An outbreak of the novel coronavirus among farmworkers in California’s Salinas Valley spawned a coalition of former adversaries that is racing to safeguard both the workers and the farms where they work, as Liza Gross reports in FERN’s latest story, published with Univision.
The alliance, known as the Monterey County Coalition of Agriculture, includes growers, advocates, researchers, doctors and public officials. “Usually we work at odds with a lot of the ag employer community because we’re alleging they violated the law and are asking them to do better by their workers,” said Aaron Voit, who runs a medical-legal partnership for California Rural Legal Assistance (CRLA) to improve farmworkers’ living and working conditions. “But we’ve been able to collaborate through this coalition.”

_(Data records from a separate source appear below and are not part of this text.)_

(** A record that was made is in the form [checkSpec] accepts. *)
Lemma record_made s data : ConstraintRecord s = Ok data -> checkSpec s = Ok () /\ encodeConstraintRecord s = Ok data.
Proof using. unfold ConstraintRecord. destruct (checkSpec s) as [[]|]; [done|done]. Qed.
(** The spec a record attests: the one it was made from, with the referenced
    schema written out. *)
Definition attested (s : ConstraintRecordSpec) : ConstraintRecordSpec :=
  {| SchemaPath := SchemaPath s; Table := Table s; ID := ID s; Kind := Kind s; Columns := Columns s;
     Enforcement := Enforcement s; Validation := Validation s; DeclaredName := DeclaredName s; CheckSQL := CheckSQL s;
     References := option_map (fun ref => {| RefSchemaPath := SchemaPath s; RefTable := RefTable ref;
       RefColumns := RefColumns ref; RefConstraintID := RefConstraintID ref |}) (References s) |}.

Lemma canonical_attested s : checkSpec s = Ok () -> canonical s = attested s.
Proof using.
  unfold checkSpec. intros Hs. repeat inv_let. unfold canonical, attested. f_equal.
  - apply eqb_prop in E7. destruct (bool_decide (Kind s = ConstraintCheck)); [done|]. symmetry in E7. bool_hyps. congruence.
  - destruct (References s) as [ref|]; [|done]. unfold checkReference in Hs. repeat inv_let. cbn [option_map]. f_equal. f_equal.
    unfold ref_schema. destruct (RefSchemaPath ref) as [|x p] eqn:Ep; [done|]. apply orb_true_iff in E14 as [E14|E14]; by bool_hyps.
Qed.

(** C40: [ReadConstraintRecord] is the inverse of [ConstraintRecord]: a record
    that was made and is at most 8 MiB reads back as its spec, with every field
    as it was, a foreign key that named no schema naming its owner's. The rows of
    the record and the rows inside them are read one by one, each under its own
    size limit. *)
Theorem record_round_trip (s : ConstraintRecordSpec) (data : bytes) :
  ConstraintRecord s = Ok data -> (blen data <= mebi8)%Z -> ReadConstraintRecord data = Ok (attested s).
Proof using write_read inside.
  intros Hs Hd. apply record_made in Hs as [Hs He]. unfold ReadConstraintRecord.
  rewrite (encode_decode s data He Hd). cbn [decoded_of spec]. by rewrite canonical_attested.
Qed.
End codec.
End records.

(** A concrete codec: a row's number, then the rows stored in it. *)
Module RecordExample.
Import GrammarExample CheckExample.
#[local] Existing Instance AsciiText.ascii_text.

(** A row with the rows inside it left out, as lists of strings. *)
Definition flag {A} (o : option A) : path := match o with Some _ => [""] | None => [] end.
Definition skeleton (r : Row) : nat * list path :=
  match r with
  | RefRow r => (0, [[ref_kind r]; ref_schema_path r; [ref_name r]; option_list (ref_owner r)])
  | ExpressionRow e =>
      let c := expr_context e in
      (1, [[expr_sql e]; [expr_profile e]; expr_schema_path e; option_list (timezone c); option_list (collation c);
       option_list (default_order c); option_list (default_null_order c); flag (preserve_insertion_order c);
       match preserve_insertion_order c with Some true => [""] | _ => [] end])
  | ForeignKeyRow f => (2, [fk_match f] :: [on_update f] :: [on_delete f] :: referenced_column_paths f)
  | DefinitionRow d =>
      (3, [def_kind d] :: option_list (declared_name d) :: flag (check_expression d) :: flag (foreign_key d) :: column_paths d)
  | InfoRow i => (4, [[enforcement i]; [validation i]; flag (referenced_constraint i)])
  end.
Definition one (p : path) : string := default "" (head p).
(** The next stored row, when it is there. *)
Definition take_row (there : path) (bs : list bytes) : option bytes * list bytes :=
  match there, bs with _ :: _, b :: bs => (Some b, bs) | _, _ => (None, bs) end.
Definition fill (l : nat * list path) (bs : list bytes) : option Row :=
  match l with
  | (0, [k; p; n; o]) =>
      Some (RefRow {| ref_kind := one k; ref_schema_path := p; ref_name := one n; ref_owner := head o |})
  | (1, [q; f; p; tz; c; o; n; i; v]) =>
      Some (ExpressionRow {| expr_sql := one q; expr_profile := one f; expr_schema_path := p;
        expr_context := {| timezone := head tz; collation := head c; default_order := head o; default_null_order := head n;
          preserve_insertion_order := match i with [] => None | _ => Some (match v with [] => false | _ => true end) end |} |})
  | (2, a :: b :: c :: ps) =>
      Some (ForeignKeyRow {| referenced_table := default [] (head bs); referenced_column_paths := ps;
                             fk_match := one a; on_update := one b; on_delete := one c |})
  | (3, k :: n :: c :: f :: ps) =>
      let '(check, bs) := take_row c bs in
      Some (DefinitionRow {| def_kind := one k; column_paths := ps; declared_name := head n;
                             check_expression := check; foreign_key := fst (take_row f bs) |})
  | (4, [e; v; c]) =>
      Some (InfoRow {| info_ref := default [] (head bs); definition := default [] (head (tail bs)); enforcement := one e;
                       validation := one v; referenced_constraint := fst (take_row c (tail (tail bs))) |})
  | _ => None
  end.
Lemma fill_skeleton r : fill (skeleton r) (rows_inside r) = Some r.
Proof. by destruct r as [[? ? ? []]|[? ? ? [[] [] [] [] [[]|]]]|[]|[? ? [] [] []]|[? ? ? ? []]]. Qed.

Definition framed (b : bytes) : bytes := replicate (length b) x01 ++ x00 :: b.
Definition write (r : Row) : result string bytes := Ok (bits (encode (skeleton r)) ++ x02 :: flat_map framed (rows_inside r)).
Fixpoint number_of (b : bytes) : bytes * bytes :=
  match b with
  | [] => ([], [])
  | x02 :: b => ([], b)
  | c :: b => let '(n, rest) := number_of b in (c :: n, rest)
  end.
Fixpoint ones (b : bytes) : nat := match b with x01 :: b => S (ones b) | _ => 0 end.
Fixpoint frames (fuel : nat) (b : bytes) : list bytes :=
  match fuel, b with
  | S fuel, _ :: _ => let n := ones b in let b := drop (S n) b in take n b :: frames fuel (drop n b)
  | _, _ => []
  end.
Definition read (b : bytes) : result string Row :=
  let '(n, rest) := number_of b in
  match decode (unbits n) ≫= fun l => fill l (frames (length rest) rest) with Some r => Ok r | None => Err "not a record" end.

Lemma number_bits p b : number_of (bits p ++ x02 :: b) = (bits p, b).
Proof. induction p as [p IH|p IH|]; cbn; by rewrite ?IH. Qed.
Lemma ones_replicate n k : ones (replicate n x01 ++ x00 :: k) = n.
Proof. induction n as [|n IH]; cbn; by rewrite ?IH. Qed.
Lemma frames_step fuel b k : frames (S fuel) (framed b ++ k) = b :: frames fuel k.
Proof.
  unfold framed. rewrite <- app_assoc. cbn [app].
  transitivity (let n := ones (replicate (length b) x01 ++ x00 :: b ++ k) in
                let c := drop (S n) (replicate (length b) x01 ++ x00 :: b ++ k) in take n c :: frames fuel (drop n c)).
  { by destruct b. }
  cbn zeta. rewrite ones_replicate. replace (S (length b)) with (length (replicate (length b) x01 ++ [x00])) at 1 2
    by (rewrite length_app, length_replicate; cbn; lia).
  replace (replicate (length b) x01 ++ x00 :: b ++ k) with ((replicate (length b) x01 ++ [x00]) ++ b ++ k) by (by rewrite <- app_assoc).
  by rewrite !drop_app_length, take_app_length.
Qed.
Lemma frames_framed l fuel : (length (flat_map framed l) <= fuel)%nat -> frames fuel (flat_map framed l) = l.
Proof.
  revert fuel. induction l as [|b l IH]; intros fuel Hf; [by destruct fuel|]. cbn [flat_map] in *. rewrite length_app in Hf.
  assert (0 < length (framed b)) by (unfold framed; rewrite length_app; cbn; lia).
  destruct fuel as [|fuel]; [lia|]. rewrite frames_step. f_equal. apply IH. lia.
Qed.
Lemma write_read r b : write r = Ok b -> read b = Ok r /\ b <> [].
Proof.
  unfold write, read. intros E. apply ok_inj in E as <-. split; [|by destruct (bits (encode (skeleton r)))].
  rewrite number_bits, unbits_bits, decode_encode. cbn [mbind option_bind]. by rewrite frames_framed, fill_skeleton.
Qed.
Lemma write_inside r b n : write r = Ok b -> n ∈ rows_inside r -> (blen n <= blen b)%Z.
Proof.
  unfold write, blen. intros E Hn. apply ok_inj in E as <-. rewrite length_app. cbn [length].
  apply list_elem_of_split in Hn as (l & k & ->). rewrite flat_map_app, length_app. cbn [flat_map]. unfold framed at 2.
  rewrite !length_app. cbn [length]. lia.
Qed.

Definition key_record : ConstraintRecordSpec :=
  {| SchemaPath := ["main"]; Table := "t"; ID := "fk"; Kind := ConstraintForeignKey; Columns := [["a"]];
     Enforcement := ConstraintEnforced; Validation := ConstraintAllRows; DeclaredName := ""; CheckSQL := "";
     References := Some {| RefSchemaPath := []; RefTable := "u"; RefColumns := [["b"]]; RefConstraintID := "pk" |} |}.
Definition made (s : ConstraintRecordSpec) : bytes :=
  match ConstraintRecord floats others ascii_lower write s with Ok b => b | Err _ => [] end.

Lemma record_round_trip_witness : ReadConstraintRecord read (made key_record) = Ok (attested key_record).
Proof.
  apply (record_round_trip floats others ascii_lower write read write_read write_inside key_record).
  - vm_compute. reflexivity.
  - vm_compute. discriminate.
Defined.
End RecordExample.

As Gross writes, “The alliance began to coalesce in early April, about a month after California Gov. Gavin Newsom proclaimed a state of emergency to prepare for the pandemic. It has picked up members and momentum ever since. Now dozens of representatives from the farming and public-health communities are scrambling to make up for lost time.
“Their challenge is daunting. They need to prepare for a potential surge in cases as thousands of seasonal workers arrive for the summer harvest; find ways to deliver effective messages to workers who speak only Spanish or Indigenous languages; and figure out how to ensure that sick workers receive follow-up care.
“Yet already the alliance, which now includes most major Monterey County grower organizations, has distributed hundreds of thousands of masks—750,000 in May alone—secured hotels for emergency quarantine housing, and won an $880,000 grant to increase testing.”